• What the task asks: Of the entries below, return only those lines from the line with "(forall i u" to the line with "forall n k s, (0", exactly, both included.

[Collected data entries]
Lemma lookup_map {A B} (f : A -> B) l i : map f l !! i = f <$> l !! i.
Proof. apply list_lookup_fmap. Qed.
(** One member of the object read, by [tac]. *)
Ltac member tac :=
  erewrite bind_Ret; [|by apply json_key_Ret]; erewrite bind_Ret; [|tac].
Lemma read_user_Ret i u s v : user_ok u -> usersTbl s !! i = Some v -> length (userPrivAccess v) = ipmiMaxChannels ->
  read_user i (json_of u) s = Ret tt (user_entry i (kept u) s).
Proof.
  intros [(_ & Hn & Hz) Ha Hp Hl] Hi Hv.
  set (privs := map (fun a => sys_priv (privilege a)) (userPrivAccess u)).
  assert (forall (f : UserPrivAccess -> bool) t,
    json_vector json_bool (JArray (map (fun a => JBool (f a)) (userPrivAccess u))) t
    = Ret (map f (userPrivAccess u)) t) as Hb by (intros; apply json_vector_map; intros; apply json_bool_Ret).
  assert (forall t, json_vector json_string (JArray (map (fun a => JString (sys_priv (privilege a))) (userPrivAccess u))) t
    = Ret privs t) as Hs by (intros; apply json_vector_map; intros; apply json_string_Ret).
  set (v1 := v <| userName := userName u |>).
  set (tgt := userPrivAccess u).
  assert (take ipmiMaxUserName (c_str (userName u)) = userName u) as En
    by (rewrite (PasswdMgrSpec.c_str_id _ Hz); by apply take_ge).
  unfold read_user, json_of. cbn [is_null]; cbv iota beta.
  member ltac:(apply json_string_Ret). rewrite En.
  rewrite (bind_Ret (modify_user _ _) _ s tt (user_entry i v1 s)) by (by apply modify_user_Ret).
  member ltac:(apply Hs). do 3 (member ltac:(apply Hb)).
  fold (json_of u). rewrite (bind_Ret _ _ _ _ _ (read_sol_Ret u _ Hl)).
  unfold privs. rewrite !length_map, Ha. cbn [negb andb Nat.eqb ipmiMaxChannels].
  set (v2 := v1 <| userPrivAccess := tgt |>).
  rewrite (bind_Ret _ _ _ tt (user_entry i v2 s)); [unfold json_of|].
  - rewrite (bind_Ret _ _ _ _ _ (modify_entry i _ s v2 v Hi)). unfold updatePayloadAccessInUserInfo. rewrite kept_sol.
    member ltac:(apply json_bool_Ret). rewrite (bind_Ret _ _ _ _ _ (modify_entry i _ s _ v Hi)).
    member ltac:(apply json_bool_Ret). rewrite (bind_Ret _ _ _ _ _ (modify_entry i _ s _ v Hi)).
    member ltac:(apply json_bool_Ret). rewrite (modify_entry i _ s _ v Hi). by destruct u, v.
  - apply (mfor_channels _ i tgt s v Hi); [|exact Ha|exact (eq_trans Hv (eq_sym Ha))|done].
    intros ch a t Hc. rewrite !lookup_map. fold tgt. rewrite Hc. cbn [fmap option_fmap option_map default].
    rewrite (bind_Ret _ _ t (privilege a) t); [by destruct a|].
    apply to_ipmi. by eapply (Forall_lookup_1 _ _ _ _ Hp).
Qed.

(** The table that the file of [t] gives back, read into [t0]. *)
Definition restored (t0 t : UsersTbl) : UsersTbl := take 1 t0 ++ map kept (drop 1 t).
Definition channels_ok (u : UserInfo) : Prop := length (userPrivAccess u) = ipmiMaxChannels.
Lemma mfor_users (body : nat -> M UserState unit) tgt :
  (forall i u s v, (0 < i)%nat -> tgt !! i = Some u -> usersTbl s !! i = Some v -> channels_ok v ->
     body i s = Ret tt (user_entry i u s)) ->
  forall n k s, (0 < k)%nat -> length tgt = (k + n)%nat -> length (usersTbl s) = length tgt ->
  take k (usersTbl s) = take k tgt -> Forall channels_ok (drop k (usersTbl s)) ->
  mfor (seq k n) body s = Ret tt (s <| usersTbl := tgt |>).
Proof.
  intros Hbody. induction n as [|n IH]; intros k s Hk Hl Hs Ht Hc; cbn [seq mfor].
  - rewrite !take_ge in Ht by lia. rewrite <- Ht. by destruct s.
  - destruct (lookup_lt_is_Some_2 tgt k ltac:(lia)) as [u Hu].
    destruct (lookup_lt_is_Some_2 (usersTbl s) k ltac:(lia)) as [v Hv].
    rewrite (drop_S _ v) in Hc by done. apply Forall_cons_1 in Hc as [Hcv Hc].
    rewrite (bind_Ret _ _ _ _ _ (Hbody k u s v Hk Hu Hv Hcv)), (IH (S k) (user_entry k u s)); [done|lia|lia| | |].
    + cbn. by rewrite length_insert.
    + by apply insert_next.
    + cbn. by rewrite drop_insert_lt by lia.
Qed.

Lemma length_restored t0 t : length t0 = S ipmiMaxUsers -> length t = S ipmiMaxUsers -> length (restored t0 t) = S ipmiMaxUsers.
Proof. intros H1 H2. unfold restored. rewrite length_app, length_take, length_map, length_drop, H1, H2. done. Qed.
Lemma restored_lookup t0 t i u : length t0 = S ipmiMaxUsers -> (0 < i)%nat -> restored t0 t !! i = Some u ->
  exists v, t !! i = Some v /\ u = kept v.
Proof.
  intros H1 Hi. unfold restored. rewrite lookup_app_r by (rewrite length_take; lia).
  rewrite length_take, H1, lookup_map, lookup_drop. replace (1 + (i - 1 `min` S ipmiMaxUsers))%nat with i by (cbn; lia).
  destruct (t !! i) as [v|]; [|done]. intros [= <-]. by exists v.
Qed.
Lemma readUserData_Ret s t time : table_ok t -> length (usersTbl s) = S ipmiMaxUsers ->
  Forall channels_ok (drop 1 (usersTbl s)) -> userFile s = Some (time, table_json t) ->
  readUserData s = Ret tt (s <| usersTbl := restored (usersTbl s) t |> <| fileUpdated := time |>).
Proof.
  intros Ht Hl Hc Hf. unfold readUserData. rewrite (bind_Ret get _ s s s), Hf by done.
  assert (lib_size (table_json t) = ipmiMaxUsers) as -> by (unfold table_json; by rewrite law_size). rewrite Nat.eqb_refl. cbn [negb].
  unfold table_json. cbv beta iota.
  set (s1 := s <| usersTbl := restored (usersTbl s) t |>).
  rewrite (bind_Ret _ _ s tt s1).
  - unfold getUpdatedFileTime. rewrite (bind_Ret (bind get _) _ s1 time s1); [done|].
    rewrite (bind_Ret get _ s1 s1 s1) by done.
    change (userFile s1) with (userFile s). by rewrite Hf.
  - apply mfor_users; [|lia|by rewrite length_restored by (done || apply Ht)| | |done].
    + intros i u s2 v Hi Hu Hv Hcv. pose proof (lookup_lt_Some _ _ _ Hu) as Hlt.
      rewrite length_restored in Hlt by (done || apply Ht).
      destruct (restored_lookup _ _ _ _ Hl Hi Hu) as (w & Hw & ->).
      erewrite bind_Ret; [|apply json_nth_Ret; rewrite lookup_map; unfold user_indices; rewrite lookup_seq_lt by lia; reflexivity].
      replace (1 + (i - 1))%nat with i by lia. rewrite Hw. apply (read_user_Ret i w s2 v); [|done|done].
      eapply Forall_lookup_1; [apply Ht|done].
    + by rewrite length_restored by (done || apply Ht).
    + unfold restored. rewrite take_app_le by (rewrite length_take; lia). by rewrite take_take.
Qed.

(** ** A table in step with its file *)
Definition settled (s : UserState) : Prop := exists j, userFile s = Some (fileUpdated s, j) /\ fileUpdated s <> 0.
Lemma settled_written s : now s <> 0 -> settled (written s).
Proof. intros H. by eexists. Qed.
Lemma settled_reload s : settled s -> checkAndReloadUserData s = Ret tt s.
Proof.
  intros (j & Hf & Ht). unfold checkAndReloadUserData.
  rewrite (bind_Ret _ _ s (fileUpdated s) s).
  - rewrite (bind_Ret get _ s s s), Z.eqb_refl, (proj2 (Z.eqb_neq _ _) Ht) by done. done.
  - unfold getUpdatedFileTime. rewrite (bind_Ret get _ s s s), Hf by done. done.
Qed.
Lemma getUsersTblPtr_Ret s : settled s -> getUsersTblPtr s = Ret (usersTbl s) s.
Proof. intros H. unfold getUsersTblPtr. by rewrite (bind_Ret _ _ _ _ _ (settled_reload s H)). Qed.
Lemma getUserInfo_Ret s id u : settled s -> usersTbl s !! Z.to_nat id = Some u -> getUserInfo id s = Ret u s.
Proof.
  intros H Hu. unfold getUserInfo. rewrite (bind_Ret _ _ _ _ _ (settled_reload s H)). by apply user_at_Ret.
Qed.
Lemma getUserName_Ret s id u : settled s -> isValidUserId id = true -> usersTbl s !! Z.to_nat id = Some u ->
  getUserName id s = Ret (ccSuccess, userName u) s.
Proof.
  intros H Hv Hu. unfold getUserName. rewrite Hv. cbn [negb]. by rewrite (bind_Ret _ _ _ _ _ (getUserInfo_Ret s id u H Hu)).
Qed.
Lemma write_cc_Ret s : table_ok (usersTbl s) ->
  write_cc s = if writeOk s then Ret ccSuccess (written s) else Ret ccUnspecifiedError s.
Proof.
  intros Ht. unfold write_cc, try. pose proof (writeUserData_cases s Ht) as E. destruct (writeOk s).
  - by rewrite (bind_Ret _ _ _ _ _ E).
  - unfold bind at 1. by rewrite E.
Qed.

(** ** The directory: the names of the entries *)
Definition name_at (t : UsersTbl) (i : nat) : list Z := userName (default zero_user (t !! i)).
Definition distinct_names (t : UsersTbl) : Prop :=
  forall i j, i ∈ user_indices -> j ∈ user_indices -> name_at t i = name_at t j -> name_at t i <> [] -> i = j.
(** A table in step with the system's users [sys]. *)
Record directory (sys : gset (list Z)) (s : UserState) : Prop := {
  dir_table : table_ok (usersTbl s);
  dir_settled : settled s;
  dir_distinct : distinct_names (usersTbl s);
  dir_known : forall i, i ∈ user_indices -> name_at (usersTbl s) i <> [] -> name_at (usersTbl s) i ∈ sys }.
Definition bus_lists (s : UserState) (sys : gset (list Z)) : Prop :=
  exists objs, managedObjects (userBus s) = Some objs /\ list_to_set (map fst objs) = sys.
(** What a call changes in the system. *)
Definition apply_call (b : UserBus) (c : UserCall) (sys : gset (list Z)) : gset (list Z) :=
  match c with
  | DeleteUser n => if deleteOk b then sys ∖ {[n]} else sys
  | CreateUser n _ => if createOk b then {[n]} ∪ sys else sys
  | RenameUser old n => if renameOk b then {[n]} ∪ sys ∖ {[old]} else sys
  | SetEnabled _ _ | SetPrivilege _ _ => sys
  end.

Lemma name_at_insert t i j u : i ∈ user_indices -> length t = S ipmiMaxUsers ->
  name_at (<[i := u]> t) j = if decide (j = i) then userName u else name_at t j.
Proof.
  intros Hi Hl. apply in_user_indices in Hi. unfold name_at. case_decide as E; [subst j|].
  - by rewrite list_lookup_insert_eq by lia.
  - by rewrite list_lookup_insert_ne by congruence.
Qed.
Lemma name_at_lookup t i u : t !! i = Some u -> name_at t i = userName u.
Proof. intros H. unfold name_at. by rewrite H. Qed.
Lemma find_user_Some t name i : distinct_names t -> name <> [] ->
  find_user name t = Some i <-> i ∈ user_indices /\ name_at t i = name.
Proof.
  intros Hd Hn. unfold find_user. rewrite fmap_Some. split.
  - intros ([k x] & H & ->). apply list_find_Some in H as (Hx & Hq & _).
    split; [by eapply list_elem_of_lookup_2|done].
  - intros [Hi Ha]. destruct (list_find (fun i => userName (default zero_user (t !! i)) = name) user_indices)
      as [[k x]|] eqn:E.
    + exists (k, x). split; [done|]. apply list_find_Some in E as (Hx & Hq & _).
      apply Hd; [done|by eapply list_elem_of_lookup_2| |by rewrite Ha]. by rewrite Ha.
    + apply list_find_None in E. by destruct (proj1 (Forall_forall _ _) E i Hi).
Qed.
Lemma find_user_None t name :
  find_user name t = None <-> forall i, i ∈ user_indices -> name_at t i <> name.
Proof.
  unfold find_user. rewrite fmap_None, list_find_None, Forall_forall. done.
Qed.
Lemma getUserId_Ret s name : settled s ->
  getUserId name s = Ret (match find_user name (usersTbl s) with Some i => Z.of_nat i | None => invalidUserId end) s.
Proof. intros H. unfold getUserId. by rewrite (bind_Ret _ _ _ _ _ (getUsersTblPtr_Ret s H)). Qed.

• Reply:
  (forall i u s v, (0 < i)%nat -> tgt !! i = Some u -> usersTbl s !! i = Some v -> channels_ok v ->
     body i s = Ret tt (user_entry i u s)) ->
  forall n k s, (0 < k)%nat -> length tgt = (k + n)%nat -> length (usersTbl s) = length tgt ->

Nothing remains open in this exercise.